Abbiamo dunque una vaga idea del mostro costituzionale che potrà
essere partorito dalla congiunzione carnale tra berlusconiani doc e
antiberlusconiani in servizio solo durante la campagna elettorale. Non
siamo i soli, visto che persino in ambito democratico sono già partiti i
convegni e le manifestazioni sottto lo slogan “non è cosa vostra”, con
chiare ma tenui allusioni al carattere politico-mafioso della torsione
presidenzialista.
Una operazione che presenta almeno due profili principali. Quello
“politico”, ovvero la modifica della “costituzione materiale”, è opera
infernale di cui andrà ringraziato storicamente Giorgio Napolitano. La
sua gestione politica del defenestramento di Berlusconi, dell'assunzione
in cielo di Mario Monti e il successivo impedimento di qualsiasi
governo non comprendesse di nuovo il Cavaliere ha di fatto creato un
“presidenzialismo reale” che ora chiede ratifica formale.

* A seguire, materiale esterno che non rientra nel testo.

(* ===== verification/DataSetsProps.v ===== *)
(** * Properties of the data set utilities

    The byte order conversion of a structure, and its tables against the structures. *)

From stdpp Require Import strings sorting.
From S2P Require Import Prelude CommRx CommTx.
From S2P Require Import DataIds Layouts DataSets.
#[local] Open Scope Z_scope.

(** ** Structures as sequences of fields *)

(** A member of four bytes, of eight bytes as two words, or a string as words. *)
Inductive field := Word (w : list Z) | Dbl (w0 w1 : list Z) | Str (ws : list (list Z)).

Definition field_words (f : field) : list (list Z) :=
  match f with Word w => [w] | Dbl w0 w1 => [w0; w1] | Str ws => ws end.
Definition field_bytes (f : field) : list Z := concat (field_words f).
Definition bytes (fs : list field) : list Z := concat (map field_bytes fs).

(** Words have four bytes, and strings are not empty. *)
Definition field_ok (f : field) : Prop :=
  Forall (fun w => lenZ w = 4) (field_words f) /\ field_words f <> [].

(** The field in the other byte order; strings stay as they are. *)
Definition swap_field (f : field) : field :=
  match f with Word w => Word (SWAP32 w) | Dbl w0 w1 => Dbl (SWAP32 w1) (SWAP32 w0) | Str ws => Str ws end.
Definition rev_words (f : field) : field :=
  match f with Word w => Word (SWAP32 w) | Dbl w0 w1 => Dbl (SWAP32 w0) (SWAP32 w1) | Str ws => Str (map SWAP32 ws) end.
Definition swap_halves (f : field) : field := match f with Dbl w0 w1 => Dbl w1 w0 | f => f end.
Definition rev_string (f : field) : field := match f with Str ws => Str (map SWAP32 ws) | f => f end.

Lemma concat_words (ws : list (list Z)) : Forall (fun w => lenZ w = 4) ws -> lenZ (concat ws) = 4 * lenZ ws.
Proof.
  induction 1 as [|w ws Hw _ IH]; [done|]. cbn [concat]. rewrite lenZ_app, lenZ_cons. lia.
Qed.

Lemma lenZ_rev {A} (l : list A) : lenZ (rev l) = lenZ l.
Proof. unfold lenZ. by rewrite length_rev. Qed.

Lemma lenZ_SWAP32 w : lenZ (SWAP32 w) = lenZ w.
Proof. apply lenZ_rev. Qed.

Lemma concat_rev_words (ws : list (list Z)) :
  Forall (fun w => lenZ w = 4) ws -> Forall (fun w => lenZ w = 4) (map SWAP32 ws).
Proof. induction 1; cbn [map]; constructor; try done. by rewrite lenZ_SWAP32. Qed.

(** ** Words *)

Lemma bytes_of_middle (pre l post : list Z) :
  bytes_of (pre ++ l ++ post) (lenZ pre) (lenZ l) = Some l.
Proof.
  pose proof (lenZ_nonneg pre). pose proof (lenZ_nonneg l). pose proof (lenZ_nonneg post).
  unfold bytes_of. rewrite (proj2 (Z.ltb_ge _ _)) by lia.
  assert (dropZ (lenZ pre) (pre ++ l ++ post) = l ++ post) as ->
    by (unfold dropZ, lenZ; rewrite Nat2Z.id; apply drop_app_length).
  rewrite take_exact_ok by (rewrite lenZ_app; lia). f_equal. unfold takeZ, lenZ.
  rewrite Nat2Z.id. apply take_app_length.
Qed.

Lemma flip_words_ok (ws : list (list Z)) : Forall (fun w => lenZ w = 4) ws -> forall fuel pre post,
  (length ws <= fuel)%nat ->
  flip_words fuel (pre ++ concat ws ++ post) (lenZ pre) (lenZ pre + lenZ (concat ws)) =
    Some (pre ++ concat (map SWAP32 ws) ++ post).
Proof.
  induction 1 as [|w ws Hw Hws IH]; intros fuel pre post Hf.
  - cbn [concat map app]. rewrite lenZ_nil, Z.add_0_r.
    destruct fuel; cbn [flip_words]; by rewrite Z.ltb_irrefl.
  - cbn [length] in Hf. destruct fuel as [|fuel]; [lia|]. cbn [flip_words concat map].
    rewrite lenZ_app. pose proof (lenZ_nonneg (concat ws)).
    rewrite (proj2 (Z.ltb_lt _ _)) by lia. rewrite <- !app_assoc. rewrite <- Hw at 1.
    rewrite bytes_of_middle. cbn [mbind option_bind]. rewrite updZ_middle by apply lenZ_rev.
    specialize (IH fuel (pre ++ SWAP32 w) post ltac:(lia)). rewrite lenZ_app, lenZ_SWAP32, Hw in IH.
    rewrite <- !app_assoc in IH.
    replace (lenZ pre + (lenZ w + lenZ (concat ws))) with (lenZ pre + 4 + lenZ (concat ws)) by lia.
    exact IH.
Qed.

Lemma flipEndianess32_ok (ws : list (list Z)) pre post :
  Forall (fun w => lenZ w = 4) ws ->
  flipEndianess32 (pre ++ concat ws ++ post) (lenZ pre) (lenZ (concat ws)) =
    Some (pre ++ concat (map SWAP32 ws) ++ post).
Proof.
  intros H. unfold flipEndianess32. pose proof (concat_words ws H) as Hl.
  change 3 with (Z.ones 2). rewrite Z.land_ones, Hl, Z.mul_comm by lia.
  change (2 ^ 2) with 4. rewrite Z.mod_mul by lia. cbn [negb Z.eqb].
  replace (lenZ ws * 4) with (lenZ (concat ws)) by lia. apply flip_words_ok; [done|].
  unfold lenZ in *. lia.
Qed.

(** ** Fields at their places *)

Definition field_length (f : field) : Z := lenZ (field_bytes f).

Lemma field_length_pos f : field_ok f -> 0 < field_length f.
Proof.
  intros [Hw Hn]. unfold field_length, field_bytes. rewrite concat_words by done.
  destruct (field_words f); [done|]. rewrite lenZ_cons. pose proof (lenZ_nonneg l0). lia.
Qed.

Lemma bytes_cons f fs : bytes (f :: fs) = field_bytes f ++ bytes fs.
Proof. done. Qed.
Lemma bytes_app fs fs' : bytes (fs ++ fs') = bytes fs ++ bytes fs'.
Proof. unfold bytes. by rewrite map_app, concat_app. Qed.

(** The places of the fields that [hit] selects, the first field being at [base]. *)
Fixpoint places (hit : field -> bool) (base : Z) (fs : list field) : list Z :=
  match fs with
  | [] => []
  | f :: fs => (if hit f then [base] else []) ++ places hit (base + field_length f) fs
  end.

(** [g] on the selected fields at the places in [ps]. *)
Fixpoint update (hit : field -> bool) (g : field -> field) (ps : list Z) (base : Z)
    (fs : list field) : list field :=
  match fs with
  | [] => []
  | f :: fs => (if hit f && bool_decide (base ∈ ps) then g f else f)
                 :: update hit g ps (base + field_length f) fs
  end.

Quello costituzionale, invece, può diventare di straordinaria
complessità, visto che la nostra Carta è scritta in modo decisamente
coerente, e quindi non sarà affatto sufficiente aggiungere due paroline
sulle modalità di elezione del presidente della Repubblica per
trasformare un'architettura parlamentare in un'altra di tipo
presidenzialista.
Si deve infatti ridefinire sia la struttura dei poteri – attualmente
al Colle è affidato soltanto lo scioglimento delle Camere, ma solo dopo
che le due Camere stesse hanno certificato la propria impotenza a creare
un governo – sia, e soprattutto, la struttura dei “contrappesi”. Un
Presidente, per esempio, che sia il dominus dell'esecutivo e
contemporaneamente anche “scioglitore” del legislativo, sarebbe davvero
un dittatore in piena Europa democratica. Tanto più in un paese, come il
nostro, dove la tentazione della “scorciatoia” è un vizio nazionale che
va ben al di là del modus vivendi berlusconiano.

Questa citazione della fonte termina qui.